Unit tests for KdTree
Thanks for your quick reply!
Good to know that the bounds don't affect the correctness. I agree, then it is a performance trade-off to adjust them or not.
You only really need to perform "merge siblings" when ALL points from the node are removed, isn't it?
Indeed, the size of the node itself must be adjusted as well:
KdNode<T> parent = cursor.parent; do { parent.size--; parent = cursor.parent; } while (parent != null);
Also ArrayUtil.remove is my own method:
/** * Remove the element from the array at location i. * @param as original array. * @param i index indicating the element to be removed. * @return new array with length (as.length-1) if a is contained in as, or else a copy of the original array. */ public static int[] remove(int[] as, int i){ int n = as.length; if(i < 0 || i >= n) { return Arrays.copyOf(as, n); } int[] copy = new int[n-1]; System.arraycopy(as,0,copy,0,i); System.arraycopy(as,i+1,copy,i,n-1-i); return copy; } public static int[] remove(int[] as, int i){ int n = as.length; if(i < 0 || i >= n) { return copyOf(as, n); } int[] copy = new int[n-1]; System.arraycopy(as,0,copy,0,i); System.arraycopy(as,i+1,copy,i,n-1-i); return copy; }
Removal is O(n), but you cant do much better. There is also a variant for double[] and double[][].
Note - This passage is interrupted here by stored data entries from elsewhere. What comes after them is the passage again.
(** When the path of the init directory itself contains [node_modules]
    or [.git] (a temp root below such a directory), the snapshot call
    copies nothing at all and still succeeds, so that the builder goes
    on without a [before] directory. *)
Theorem snapshot_of_rejected_root : forall FS (fsops : FsOps FS)
    (ext : External FS) (w : World FS) src dest items,
  includes src "node_modules" = true \/ includes src ".git" = true ->
  fs_readTree fsops (fs w) src = Some items ->
  copy_dir before_filter src items = None /\
  handle fsops ext (Copy src dest (Some before_filter)) w = (w, Ok RUnit).
Proof.
  intros FS fsops ext w src dest items Hsub Hread.
  assert (Hf : before_filter src = false).
  { rewrite before_filter_includes.
    destruct Hsub as [H|H]; rewrite H; [reflexivity | apply andb_false_r]. }
  assert (Hnone : copy_dir before_filter src items = None).
  { unfold copy_dir. now rewrite Hf. }
  split; [exact Hnone|].
  rewrite (snapshot_call fsops ext w src dest Hread), Hnone. reflexivity.
Qed.

Lemma copy_node_clean : forall n src,
  (forall p, In p (node_paths src n) -> before_filter p = true) ->
  copy_node before_filter src n = [n].
Proof.
  induction n as [f|d items IH] using Node_tree_ind; intros src H; simpl.
  - rewrite (H (path_join src f)) by (simpl; auto). reflexivity.
  - rewrite (H (path_join src d)) by (simpl; auto). do 2 f_equal.
    assert (Hitems : forall x, In x items ->
              copy_node before_filter (path_join src d) x = [x]).
    { intros x Hx. rewrite Forall_forall in IH. apply (IH x Hx).
      intros p Hp. apply H. simpl. right. apply in_flat_map. eauto. }
    clear IH H. induction items as [|x items IHi]; simpl; [reflexivity|].
    rewrite (Hitems x (or_introl eq_refl)). simpl. f_equal.
    apply IHi. intros y Hy. apply Hitems. now right.
Qed.

(** A tree in which no path contains [node_modules] or [.git] is copied
    as it is: the snapshot drops nothing but the filtered entries. *)
Theorem snapshot_of_clean_tree : forall src items,
  (forall p, In p (src :: tree_paths src items) ->
             includes p "node_modules" = false /\ includes p ".git" = false) ->
  copy_dir before_filter src items = Some items.
Proof.
  intros src items H.
  assert (Hpass : forall p, In p (src :: tree_paths src items) ->
                            before_filter p = true).
  { intros p Hp. destruct (H p Hp) as [H1 H2].
    rewrite before_filter_includes, H1, H2. reflexivity. }
  unfold copy_dir. rewrite (Hpass src (or_introl eq_refl)). f_equal.
  unfold copy_items.
  assert (Hitems : forall x, In x items ->
            copy_node before_filter src x = [x]).
  { intros x Hx. apply copy_node_clean. intros p Hp. apply Hpass.
    right. unfold tree_paths. apply in_flat_map. eauto. }
  clear H Hpass. induction items as [|x items IH]; simpl; [reflexivity|].
  rewrite (Hitems x (or_introl eq_refl)). simpl. f_equal.
  apply IH. intros y Hy. apply Hitems. now right.
Qed.

End SnapshotEdges.

Section Placeholder.

(** Decides a prefix test on a string whose first characters are
    variables, one character at a time. *)
Ltac prefix_cases E :=
  repeat (cbn [String.prefix String.append] in E;
          match type of E with
          | context [Ascii.ascii_dec ?x ?y] =>
              destruct (Ascii.ascii_dec x y) as [e|n];
              [try discriminate e; try subst | discriminate E]
          end);
  try discriminate E.

(** No occurrence of the placeholder begins in a text that is followed
    by the placeholder, unless it lies in that text: the placeholder
    does not overlap itself. *)
Lemma placeholder_no_straddle : forall a b,
  a <> "" ->
  startsWith a BEFORE_DIR_TOKEN = false ->
  startsWith (a ++ BEFORE_DIR_TOKEN ++ b) BEFORE_DIR_TOKEN = false.
Proof.
  intros a b Hne H.
  destruct (startsWith (a ++ BEFORE_DIR_TOKEN ++ b) BEFORE_DIR_TOKEN) eqn:E;
    [exfalso|reflexivity].
  unfold startsWith, BEFORE_DIR_TOKEN in *.
  destruct a as [|c a]; [now apply Hne|]. clear Hne.
  do 12 (destruct a as [|? a]; [clear H; prefix_cases E|]).
  prefix_cases E. prefix_cases H.
  cbn [String.prefix] in H. destruct a; discriminate H.
Qed.

Lemma plain_first_placeholder : forall a b rep,
  includes a BEFORE_DIR_TOKEN = false ->
  plain_replaceAll (a ++ BEFORE_DIR_TOKEN ++ b) BEFORE_DIR_TOKEN rep =
  a ++ rep ++ plain_replaceAll b BEFORE_DIR_TOKEN rep.
Proof.
  induction a as [|c a IH]; intros b rep H.
  - apply plain_hit.
  - rewrite includes_unfold in H. apply orb_false_iff in H.
    destruct H as [H1 H2].
    assert (Hs : startsWith (String c a ++ BEFORE_DIR_TOKEN ++ b)
                   BEFORE_DIR_TOKEN = false).
    { apply placeholder_no_straddle; [discriminate | exact H1]. }
    change (String c a ++ BEFORE_DIR_TOKEN ++ b)
      with (String c (a ++ BEFORE_DIR_TOKEN ++ b)) in *.
    pose proof (@plain_miss c (a ++ BEFORE_DIR_TOKEN ++ b)
                  "{"%char "{beforeDir}}" rep) as Hm.
    change (String "{" "{beforeDir}}") with BEFORE_DIR_TOKEN in Hm.
    rewrite (Hm Hs), (IH b rep H2). reflexivity.
Qed.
The bounds indeed really need to determine the min and max by iterating over all points.
Back to the keyboard...
Well, to be clear the bounds affect the correctness if they are *too small*, but the bounds being too big (as is the case after removing) has no impact.
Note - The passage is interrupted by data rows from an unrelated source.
(** X21: [set_position] keeps the cross on the image. On an image of
    shape (nx, ny) with nx, ny > 0 and a position whose item coordinates
    are numbers, it returns with 0 <= x_cross_index < nx and 0 <=
    y_cross_index < ny, a pixel inside the image is kept as it is, the
    image is untouched, and the value shown is the entry under the
    cross. A NaN coordinate is a ValueError, and an image without rows
    an IndexError. *)
Theorem set_position_keeps_cross_on_image
    (v : SliceableImageView.view) (item : num * num) :
  let img := SliceableImageView.image v in
  nd_wf img →
  (∀ ix iy, (0 < length (nd_rows img))%nat → (0 < nd_ncols img)%nat →
     int_of item.1 = Ok ix → int_of item.2 = Ok iy →
     ∃ v' a s,
       SliceableImageView.set_position v item = Ok (v', a, s)
       ∧ SliceableImageView.image v' = img
       ∧ 0 ≤ SliceableImageView.x_cross_index v'
         < Z.of_nat (length (nd_rows img))
       ∧ 0 ≤ SliceableImageView.y_cross_index v' < Z.of_nat (nd_ncols img)
       ∧ (0 ≤ ix < Z.of_nat (length (nd_rows img)) →
          SliceableImageView.x_cross_index v' = ix)
       ∧ (0 ≤ iy < Z.of_nat (nd_ncols img) →
          SliceableImageView.y_cross_index v' = iy)
       ∧ entry img (Z.to_nat (SliceableImageView.x_cross_index v'))
                   (Z.to_nat (SliceableImageView.y_cross_index v'))
         = Some a
       ∧ SliceableImageView.x_hline s = a)
  ∧ (item.1 = NaN ∨ (isfinite item.1 = true ∧ item.2 = NaN) →
     SliceableImageView.set_position v item = Raise ValueError)
  ∧ (∀ ix iy, nd_rows img = [] →
     int_of item.1 = Ok ix → int_of item.2 = Ok iy →
     SliceableImageView.set_position v item = Raise IndexError).
Proof.
  intros img Hwf. split; [|split].
  - intros ix iy HN HM Hix Hiy. unfold SliceableImageView.set_position.
    fold img. rewrite Hix, Hiy. cbn [mbind res_bind].
    destruct (clamp_range ix (length (nd_rows img)) HN) as [Hcx Hkx].
    destruct (clamp_range iy (nd_ncols img) HM) as [Hcy Hky].
    set (v1 := SliceableImageView.mk_view _ _ _ _ _ _ _).
    destruct (image_view_update_slice v1)
      as (s & r & c & a & Hs & Hr & Hc & Ha & He & _ & _ & Hh & _);
      [exact Hwf | exact Hcx | exact Hcy |].
    cbn [SliceableImageView.image SliceableImageView.x_cross_index
         SliceableImageView.y_cross_index v1] in Hr, Hc, Ha, He.
    cbn [SliceableImageView.image v1]. rewrite He, Hs.
    cbn [mbind res_bind]. exists v1, a, s. split; [done|].
    cbn [SliceableImageView.image SliceableImageView.x_cross_index
         SliceableImageView.y_cross_index v1].
    do 5 (split; [done|]). split; [|exact Hh].
    unfold entry. fold img. rewrite Hr. exact Ha.
  - intros [Hx|[Hx Hy]]; unfold SliceableImageView.set_position.
    + by rewrite Hx.
    + rewrite Hy. destruct item.1; try done.
  - intros ix iy He Hix Hiy. unfold SliceableImageView.set_position.
    fold img. rewrite Hix, Hiy, He. cbn [mbind res_bind].
    cbn [SliceableImageView.image]. fold img.
    unfold py_entry, py_row. rewrite He.
    by rewrite py_index_out_of_range
      by (unfold SliceableImageView.clamp; simpl; lia).
Qed.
Really, you don't have to "merge siblings" when all points are removed from a node even, and it could (for sake of tree balance) be worth merging sibling nodes before they're completely empty (i.e. if both nodes had half their points removed)
With regards to the removing from the array, actually you can do it in O(1) time due to the fact that 1) unused array elements are expected, and 2) the array of points in a leaf node are unordered. You just need to overwrite the removed element with the last element, and then remove the last element:
points[i] = points[size-1];
data[i] = data[size-1];
points[size-1] = null;
data[size-1] = null;
size--;
(Oh, and when removing elements, be careful with how you're looping over them at the same time. You need to decrement "i" when the remove occurs, because what points[i] refers to changes when you remove the element)
If you wanted to take a look at Gilgalad, I think I have this working correctly in my tree. However, the feature is never used since it is faster to just have one large bucket unless the size limit is greater than about 10000 or so, and if I used that many points I would probably just use them all.